[Collected data entries]
^^^^^^^^

(* ===== verification/Server.v ===== *)
(** * The TR-471 control server (internal/udpst/server.go)

    The server's configuration and mutex-guarded state, the setup handler
    with its checks in the source's order, bandwidth admission, the session
    socket allocation, the response (signed or not) and the control loop's
    treatment of one datagram.  Packets sent are outputs; the clock readings
    and the outcome of binding a port are inputs of each call. *)

From stdpp Require Import gmap strings.
From S2P Require Import Prelude GoFloat Srates Protocol GoTime Sha256 Auth GoNet.

Definition watchdogTimeout : Z := 3 * Second.
Definition noTrafficWarning : Z := Second.

Record Config := mkConfig {
  Keys : gmap Z (list Z);
  MaxBandwidthMbps : Z;
  Jumbo : bool;
  TraditionalMTU : bool;
  MaxTestSeconds : Z;
  MaxSessions : Z;
  TestPortMin : Z;
  TestPortMax : Z;
  Allow : option (Addr -> bool)
}.

Record Server := mkServer {
  cfg : Config;
  table : RateTable;
  usedUS : Z;
  usedDS : Z;
  sessions : Z;
  nextPort : Z;
  closed : bool;
  testsUpstream : Z;
  testsDownstream : Z;
  setupAccepts : Z;
  setupRejects : Z
}.

(** Assignments to the guarded fields. *)
Definition set_used (s : Server) (us ds : Z) : Server :=
  mkServer (cfg s) (table s) us ds (sessions s) (nextPort s) (closed s)
    (testsUpstream s) (testsDownstream s) (setupAccepts s) (setupRejects s).
Definition set_sessions (s : Server) (n : Z) : Server :=
  mkServer (cfg s) (table s) (usedUS s) (usedDS s) n (nextPort s) (closed s)
    (testsUpstream s) (testsDownstream s) (setupAccepts s) (setupRejects s).
Definition set_nextPort (s : Server) (p : Z) : Server :=
  mkServer (cfg s) (table s) (usedUS s) (usedDS s) (sessions s) p (closed s)
    (testsUpstream s) (testsDownstream s) (setupAccepts s) (setupRejects s).
Definition set_closed (s : Server) : Server :=
  mkServer (cfg s) (table s) (usedUS s) (usedDS s) (sessions s) (nextPort s) true
    (testsUpstream s) (testsDownstream s) (setupAccepts s) (setupRejects s).
Definition set_counts (s : Server) (accepts rejects : Z) : Server :=
  mkServer (cfg s) (table s) (usedUS s) (usedDS s) (sessions s) (nextPort s) (closed s)
    (testsUpstream s) (testsDownstream s) accepts rejects.
Definition set_tests (s : Server) (us ds : Z) : Server :=
  mkServer (cfg s) (table s) (usedUS s) (usedDS s) (sessions s) (nextPort s) (closed s)
    us ds (setupAccepts s) (setupRejects s).

Definition NewServer (c : Config) : Server :=
  let c := if MaxSessions c =? 0
           then mkConfig (Keys c) (MaxBandwidthMbps c) (Jumbo c) (TraditionalMTU c)
                  (MaxTestSeconds c) 256 (TestPortMin c) (TestPortMax c) (Allow c)
           else c in
  mkServer c (BuildRateTable (Jumbo c) (TraditionalMTU c)) 0 0 0 (TestPortMin c) false 0 0 0 0.

Record Stats := mkStats {
  ActiveSessions : Z;
  UpstreamMbpsAllocated : Z;
  DownstreamMbpsAllocated : Z;
  TestsUpstream : Z;
  TestsDownstream : Z;
  SetupAccepts : Z;
  SetupRejects : Z
}.

Definition Server_Stats (s : Server) : Stats :=
  mkStats (sessions s) (usedUS s) (usedDS s) (testsUpstream s) (testsDownstream s)
    (setupAccepts s) (setupRejects s).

^^^^^^^^

Exactly the lines from the one containing "then mkConfig (Keys" through the final line of the records must appear in your reply, and no others.

           then mkConfig (Keys c) (MaxBandwidthMbps c) (Jumbo c) (TraditionalMTU c)
                  (MaxTestSeconds c) 256 (TestPortMin c) (TestPortMax c) (Allow c)
           else c in
  mkServer c (BuildRateTable (Jumbo c) (TraditionalMTU c)) 0 0 0 (TestPortMin c) false 0 0 0 0.

Record Stats := mkStats {
  ActiveSessions : Z;
  UpstreamMbpsAllocated : Z;
  DownstreamMbpsAllocated : Z;
  TestsUpstream : Z;
  TestsDownstream : Z;
  SetupAccepts : Z;
  SetupRejects : Z
}.

Definition Server_Stats (s : Server) : Stats :=
  mkStats (sessions s) (usedUS s) (usedDS s) (testsUpstream s) (testsDownstream s)
    (setupAccepts s) (setupRejects s).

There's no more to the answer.